Knoxville, Tenn., January 29, 1864.

GENERAL: I have the honor to make the following report of the operations of this army during the past month:

After the engagement at Mossy Creek on the 29th ultimo, the cavalry and one brigade of infantry occupied that position and the region in front for several miles, subsisting as much as possible on the country, until the 12th instant, when it moved toward Dandridge.

The Fourth, Ninth, and Twenty-third Corps remained in their positions near Blain's Cross-Roads.

As soon as the bridge at Strawberry Plains was completed, the Twenty-third and Fourth Corps crossed and marched toward Dandridge. The Ninth Corps remained at Strawberry Plains.

The necessity for this move arose from the entire exhaustion of all grain and forage for a circuit of 20 miles around the position of the army.

The orders for the infantry were to march to Dandridge, where the cavalry had already arrived, there cross to the south side of the French Broad River by means of the fords (a bridge to be made of wagons and such boats as could be found), and then to occupy the country to the south of the river for the purpose of obtaining the corn and forage with were reported as abundant.

This force, under General Parke, arrived at Dandridge on the 15th, and Harker's brigade, Fourth Corps, commenced to build the bridge of wagons.

On the 16th the cavalry became hotly engaged with the enemy toward Kimbrough's Cross-Roads, and were driven back toward the town.

The enemy pressed hard on the following day, driving the cavalry close to the town and engaging some of the infantry. In the mean time the wagon bridge had been thrown across to what was supposed to be the south bank, and the brigade crossed over, but it was at length ascertained that they were on an island, and that another channel of the river remained to be bridged. As this would occupy six more hours, and as the coming rain would soon make it impossible to get up supplies, which were greatly needed, and as the whole of Longstreet's force was supposed to be in the immediate front, General Parke decided to fall back to Strawberry Plains.

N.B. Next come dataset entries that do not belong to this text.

(** The character class [[ㄱ-ㅎ|가-힣]]: the range U+3131..U+314E, the
    character [|] (U+007C, literal inside a class) and the range
    U+AC00..U+D7A3. *)
Definition koreanClass (u : Z) : bool :=
  ((0x3131 <=? u) && (u <=? 0x314E))
  || (u =? 0x7C)
  || ((0xAC00 <=? u) && (u <=? 0xD7A3)).

Record grapheme := mkGrapheme {
  isKorean : bool;
  initial : jstring;
  medial : option jstring;
  final : option jstring
}.

Record indices := mkIndices {
  initialIx : Z;
  medialIx : Z;
  finalIx : Z
}.

Definition getLetterFromUnicode (unicode : Z) : jstring :=
  Js.fromCharCode unicode.

Definition getInitialLetter (unicode : Z) : jstring :=
  getLetterFromUnicode (unicode + firstInitial).

Definition getMedialLetter (unicode : Z) : jstring :=
  getLetterFromUnicode (unicode + firstMedial).

Definition getFinalLetter (unicode : Z) : jstring :=
  getLetterFromUnicode (unicode + firstFinal).

Definition splitWord (word : jstring) : list jstring := Js.spread word.

Definition getUnicode (letter : jstring) : result value :=
  if negb (Z.of_nat (length letter) =? 1) then Err NotOneLetter
  else Ok (match Js.codePointAt0 letter with
           | Some cp => Num (inject_Z cp)
           | None => Undefined
           end).

Definition getInitialIndex (unicode : value) : result Z :=
  match unicode with
  | Num u =>
      Ok (Js.floor ((u - inject_Z korGAUnicode)
                    / (inject_Z medialCount * inject_Z finalCount))%Q)
  | _ => Err NotANumber
  end.

Definition getMedialIndex (unicode : value) : result Z :=
  match unicode with
  | Num u =>
      Ok (Js.floor (Js.rem ((u - inject_Z korGAUnicode) / inject_Z finalCount)%Q
                           (inject_Z medialCount)))
  | _ => Err NotANumber
  end.

Definition getFinalIndex (unicode : value) : result Z :=
  match unicode with
  | Num u =>
      Ok (Js.floor (Js.rem (u - inject_Z korGAUnicode)%Q (inject_Z finalCount)))
  | _ => Err NotANumber
  end.

Definition splitGrapheme (unicode : value) : result indices :=
  i <- getInitialIndex unicode ;;
  m <- getMedialIndex unicode ;;
  f <- getFinalIndex unicode ;;
  Ok (mkIndices i m f).

(** The callback handed to [reduce]: it pushes one record on [arr] and
    returns [arr]. *)
Definition pushLetter (arr : list grapheme) (letter : jstring)
  : result (list grapheme) :=
  if Js.truthy (Js.matchClassG koreanClass letter) then
    u <- getUnicode letter ;;
    ix <- splitGrapheme u ;;
    Ok (arr ++ [mkGrapheme true
                  (getInitialLetter (initialIx ix))
                  (Some (getMedialLetter (medialIx ix)))
                  (Some (getFinalLetter (finalIx ix)))])
  else
    Ok (arr ++ [mkGrapheme false letter None None]).

(** [letters.reduce(f, init)], with a callback that may throw. *)
Fixpoint reduce {A B} (f : B -> A -> result B) (l : list A) (acc : B)
  : result B :=
  match l with
  | [] => Ok acc
  | x :: l' => acc' <- f acc x ;; reduce f l' acc'
  end.

Definition getGraphemeList (word : jstring) : result (list grapheme) :=
  if Z.of_nat (length word) <? 1 then Err EmptyWord
  else reduce pushLetter (splitWord word) [].

(** ** Predicates the statements below are written with *)

(** A letter as the string iterator yields it: one UTF-16 unit, or a lead
    surrogate followed by a trail surrogate. *)
Definition oneCodePoint (letter : jstring) : bool :=
  match letter with
  | [_] => true
  | [lead; trail] => Js.isLeadSurrogate lead && Js.isTrailSurrogate trail
  | _ => false
  end.
(* ===== verification/Api.v ===== *)
(** * The API objects the scheduler works on

    Pods and nodes are types of [k8s.io/api]; the records below have the fields
    that the modelled code reads.  The fields it only copies or compares as a
    whole are one opaque component ([pod_Rest], [status_Rest], [ManagedFields]).  A [Quantity] is
    seen only through [MilliValue] and [Value], a label selector only through
    [Matches]. *)
From S2P Require Import Prelude.

(** ** Resources *)
Record Quantity := { MilliValue : Z; Value : Z }.
#[export] Instance Quantity_eq : EqDecision Quantity.
Proof. solve_decision. Defined.

Abbreviation ResourceList := (gmap string Quantity).

Definition ResourceCPU : string := "cpu".
Definition ResourceMemory : string := "memory".
Definition ResourcePods : string := "pods".
Definition ResourceEphemeralStorage : string := "ephemeral-storage".

(** [rl.Cpu().MilliValue()] is 0 when the resource is not listed. *)
Definition zeroQuantity : Quantity := {| MilliValue := 0; Value := 0 |}.

(** ** Labels *)
Abbreviation LabelSet := (gmap string string).

Record LabelSelectorRequirement := { req_Key : string; req_Operator : string; req_Values : list string }.
#[export] Instance LabelSelectorRequirement_eq : EqDecision LabelSelectorRequirement.
Proof. solve_decision. Defined.

Record LabelSelector := {
  MatchLabels : LabelSet;
  MatchExpressions : list LabelSelectorRequirement
}.
#[export] Instance LabelSelector_eq : EqDecision LabelSelector.
Proof. solve_decision. Defined.

(** A [labels.Selector]: an interface value is known by its methods. *)
Record Selector := { Matches : LabelSet -> bool; SelectorEmpty : bool }.

(** [metav1.LabelSelectorAsSelector] of k8s.io/apimachinery ([None] is an error). *)
Class LabelsLib : Type := LabelSelectorAsSelector : option LabelSelector -> option Selector.

(** ** Affinity *)
Record PodAffinityTerm := {
  term_LabelSelector : option LabelSelector;
  term_Namespaces : list string;
  term_TopologyKey : string
}.
#[export] Instance PodAffinityTerm_eq : EqDecision PodAffinityTerm.
Proof. solve_decision. Defined.

Record WeightedPodAffinityTerm := { wterm_Weight : Z; wterm_Term : PodAffinityTerm }.
#[export] Instance WeightedPodAffinityTerm_eq : EqDecision WeightedPodAffinityTerm.
Proof. solve_decision. Defined.

(** [v1.PodAffinity] and [v1.PodAntiAffinity] have the same shape. *)
Record PodAffinity := {
  aff_Required : list PodAffinityTerm;
  aff_Preferred : list WeightedPodAffinityTerm
}.
#[export] Instance PodAffinity_eq : EqDecision PodAffinity.
Proof. solve_decision. Defined.

Record PreferredSchedulingTerm := { pst_Weight : Z; pst_Preference : string }.
#[export] Instance PreferredSchedulingTerm_eq : EqDecision PreferredSchedulingTerm.
Proof. solve_decision. Defined.

(** The required node selector terms are opaque to the code. *)
Record NodeAffinity := {
  na_Required : option (list string);
  na_Preferred : list PreferredSchedulingTerm
}.
#[export] Instance NodeAffinity_eq : EqDecision NodeAffinity.
Proof. solve_decision. Defined.

Record Affinity := {
  af_NodeAffinity : option NodeAffinity;
  af_PodAffinity : option PodAffinity;
  af_PodAntiAffinity : option PodAffinity
}.
#[export] Instance Affinity_eq : EqDecision Affinity.
Proof. solve_decision. Defined.

(** ** Pods *)
Record ContainerPort := { cp_HostIP : string; cp_Protocol : string; cp_HostPort : Z }.
#[export] Instance ContainerPort_eq : EqDecision ContainerPort.
Proof. solve_decision. Defined.

Record Container := {
  c_Image : string;
  c_Requests : ResourceList;
  c_Limits : ResourceList;
  c_Ports : list ContainerPort
}.
#[export] Instance Container_eq : EqDecision Container.
Proof. solve_decision. Defined.

Record Toleration := { tol_Key : string; tol_Value : string; tol_Effect : string }.
#[export] Instance Toleration_eq : EqDecision Toleration.
Proof. solve_decision. Defined.

Record GCEDisk := { PDName : string; gce_ReadOnly : bool }.
#[export] Instance GCEDisk_eq : EqDecision GCEDisk.
Proof. solve_decision. Defined.

Record ISCSIDisk := { IQN : string; iscsi_ReadOnly : bool }.
#[export] Instance ISCSIDisk_eq : EqDecision ISCSIDisk.
Proof. solve_decision. Defined.

Record RBDDisk := { CephMonitors : list string; RBDPool : string; RBDImage : string; rbd_ReadOnly : bool }.
#[export] Instance RBDDisk_eq : EqDecision RBDDisk.
Proof. solve_decision. Defined.

(** A volume that uses a claim by name, an ephemeral claim of its own, or a disk. *)
Record Volume := {
  vol_Name : string;
  PersistentVolumeClaim : option string;
  Ephemeral : bool;
  GCEPersistentDisk : option GCEDisk;
  AWSElasticBlockStore : option string;  (* its volume id *)
  ISCSI : option ISCSIDisk;
  RBD : option RBDDisk
}.
#[export] Instance Volume_eq : EqDecision Volume.
Proof. solve_decision. Defined.

(** A constraint on the spread of pods over the values of a node label. *)
Record TopologySpreadConstraint := {
  tsc_MaxSkew : Z;
  tsc_TopologyKey : string;
  tsc_WhenUnsatisfiable : string;
  tsc_LabelSelector : option LabelSelector
}.
#[export] Instance TopologySpreadConstraint_eq : EqDecision TopologySpreadConstraint.
Proof. solve_decision. Defined.

Record PodSpec := {
  NodeName : string;
  SchedulerName : string;
  Containers : list Container;
  InitContainers : list Container;
  Overhead : option ResourceList;
  PodAffinitySpec : option Affinity;
  NodeSelector : LabelSet;
  Tolerations : list Toleration;
  Volumes : list Volume;
  TopologySpreadConstraints : list TopologySpreadConstraint;
  PreemptionPolicy : option string;
  pod_Rest : string
}.
#[export] Instance PodSpec_eq : EqDecision PodSpec.
Proof. solve_decision. Defined.

Record PodCondition := { pc_Type : string; pc_Status : string; pc_Reason : string; pc_Message : string }.
#[export] Instance PodCondition_eq : EqDecision PodCondition.
Proof. solve_decision. Defined.

(** Times are nanoseconds. *)
Record PodStatus := {
  NominatedNodeName_field : string;
  Conditions : list PodCondition;
  StartTime : option Z;
  status_Rest : string
}.
#[export] Instance PodStatus_eq : EqDecision PodStatus.
Proof. solve_decision. Defined.

Record Pod := {
  pod_Name : string;
  pod_Namespace : string;
  pod_UID : string;
  pod_Labels : LabelSet;
  pod_Annotations : LabelSet;
  ManagedFields : string;
  Finalizers : list string;
  DeletionTimestamp : option Z;
  pod_ResourceVersion : string;
  pod_Generation : Z;
  pod_Spec : PodSpec;
  pod_Status : PodStatus
}.
#[export] Instance Pod_eq : EqDecision Pod.
Proof. solve_decision. Defined.

(** ** Nodes *)
Record ContainerImage := { img_Names : list string; img_SizeBytes : Z }.
Record Taint := { taint_Key : string; taint_Value : string; taint_Effect : string }.
#[export] Instance Taint_eq : EqDecision Taint.
Proof. solve_decision. Defined.

Record Node := {
  node_Name : string;
  node_Labels : LabelSet;
  node_Unschedulable : bool;
  node_Taints : list Taint;
  node_Allocatable : ResourceList;
  node_Images : list ContainerImage;
  node_Conditions : list (string * string)
}.

(** ** Objects for examples *)
Definition noStatus : PodStatus :=
  {| NominatedNodeName_field := ""; Conditions := []; StartTime := None; status_Rest := "" |}.

Definition simplePod (name ns uid node : string) (cs : list Container) : Pod :=
  {| pod_Name := name; pod_Namespace := ns; pod_UID := uid; pod_Labels := ∅;
     pod_Annotations := ∅; ManagedFields := ""; Finalizers := []; DeletionTimestamp := None;
     pod_ResourceVersion := ""; pod_Generation := 0;
     pod_Spec := {| NodeName := node; SchedulerName := "default-scheduler"; Containers := cs;
       InitContainers := []; Overhead := None; PodAffinitySpec := None; NodeSelector := ∅;
       Tolerations := []; Volumes := []; TopologySpreadConstraints := [];
       PreemptionPolicy := None; pod_Rest := "" |};
     pod_Status := noStatus |}.

Definition simpleContainer (cpu mem : Z) : Container :=
  {| c_Image := "img"; c_Ports := []; c_Limits := ∅;
     c_Requests := {[ ResourceCPU := {| MilliValue := cpu; Value := (cpu + 999) / 1000 |};
                      ResourceMemory := {| MilliValue := mem * 1000; Value := mem |} ]} |}%Z.

Definition simpleNode (name : string) (cpu mem pods : Z) : Node :=
  {| node_Name := name; node_Labels := ∅; node_Unschedulable := false; node_Taints := [];
     node_Allocatable := {[ ResourceCPU := {| MilliValue := cpu; Value := (cpu + 999) / 1000 |};
       ResourceMemory := {| MilliValue := mem * 1000; Value := mem |};
       ResourcePods := {| MilliValue := pods * 1000; Value := pods |} ]};
     node_Images := []; node_Conditions := [] |}%Z.

(** A selector library for examples: match labels only; a nil selector selects
    nothing, as in k8s.io/apimachinery. *)
Definition exampleLabels : LabelsLib := fun s =>
  match s with
  | None => Some {| Matches := fun _ => false; SelectorEmpty := false |}
  | Some ls =>
      match MatchExpressions ls with
      | [] => Some {| Matches := fun l => bool_decide (map_Forall (fun k v => l !! k = Some v) (MatchLabels ls));
                      SelectorEmpty := bool_decide (MatchLabels ls = ∅) |}
      | _ => None
      end
  end.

This movement was commenced on the night of the 17th and completed during the two following days.

I immediately moved the whole Cavalry Corps through Knoxville to Sevierville to obtain forage, and gave orders that all stores should be sent down from Strawberry Plains, and that such parts of the bridge should be removed as would permit its being used immediately by the enemy; then to retire on this place preparatory to following our cavalry toward Sevierville.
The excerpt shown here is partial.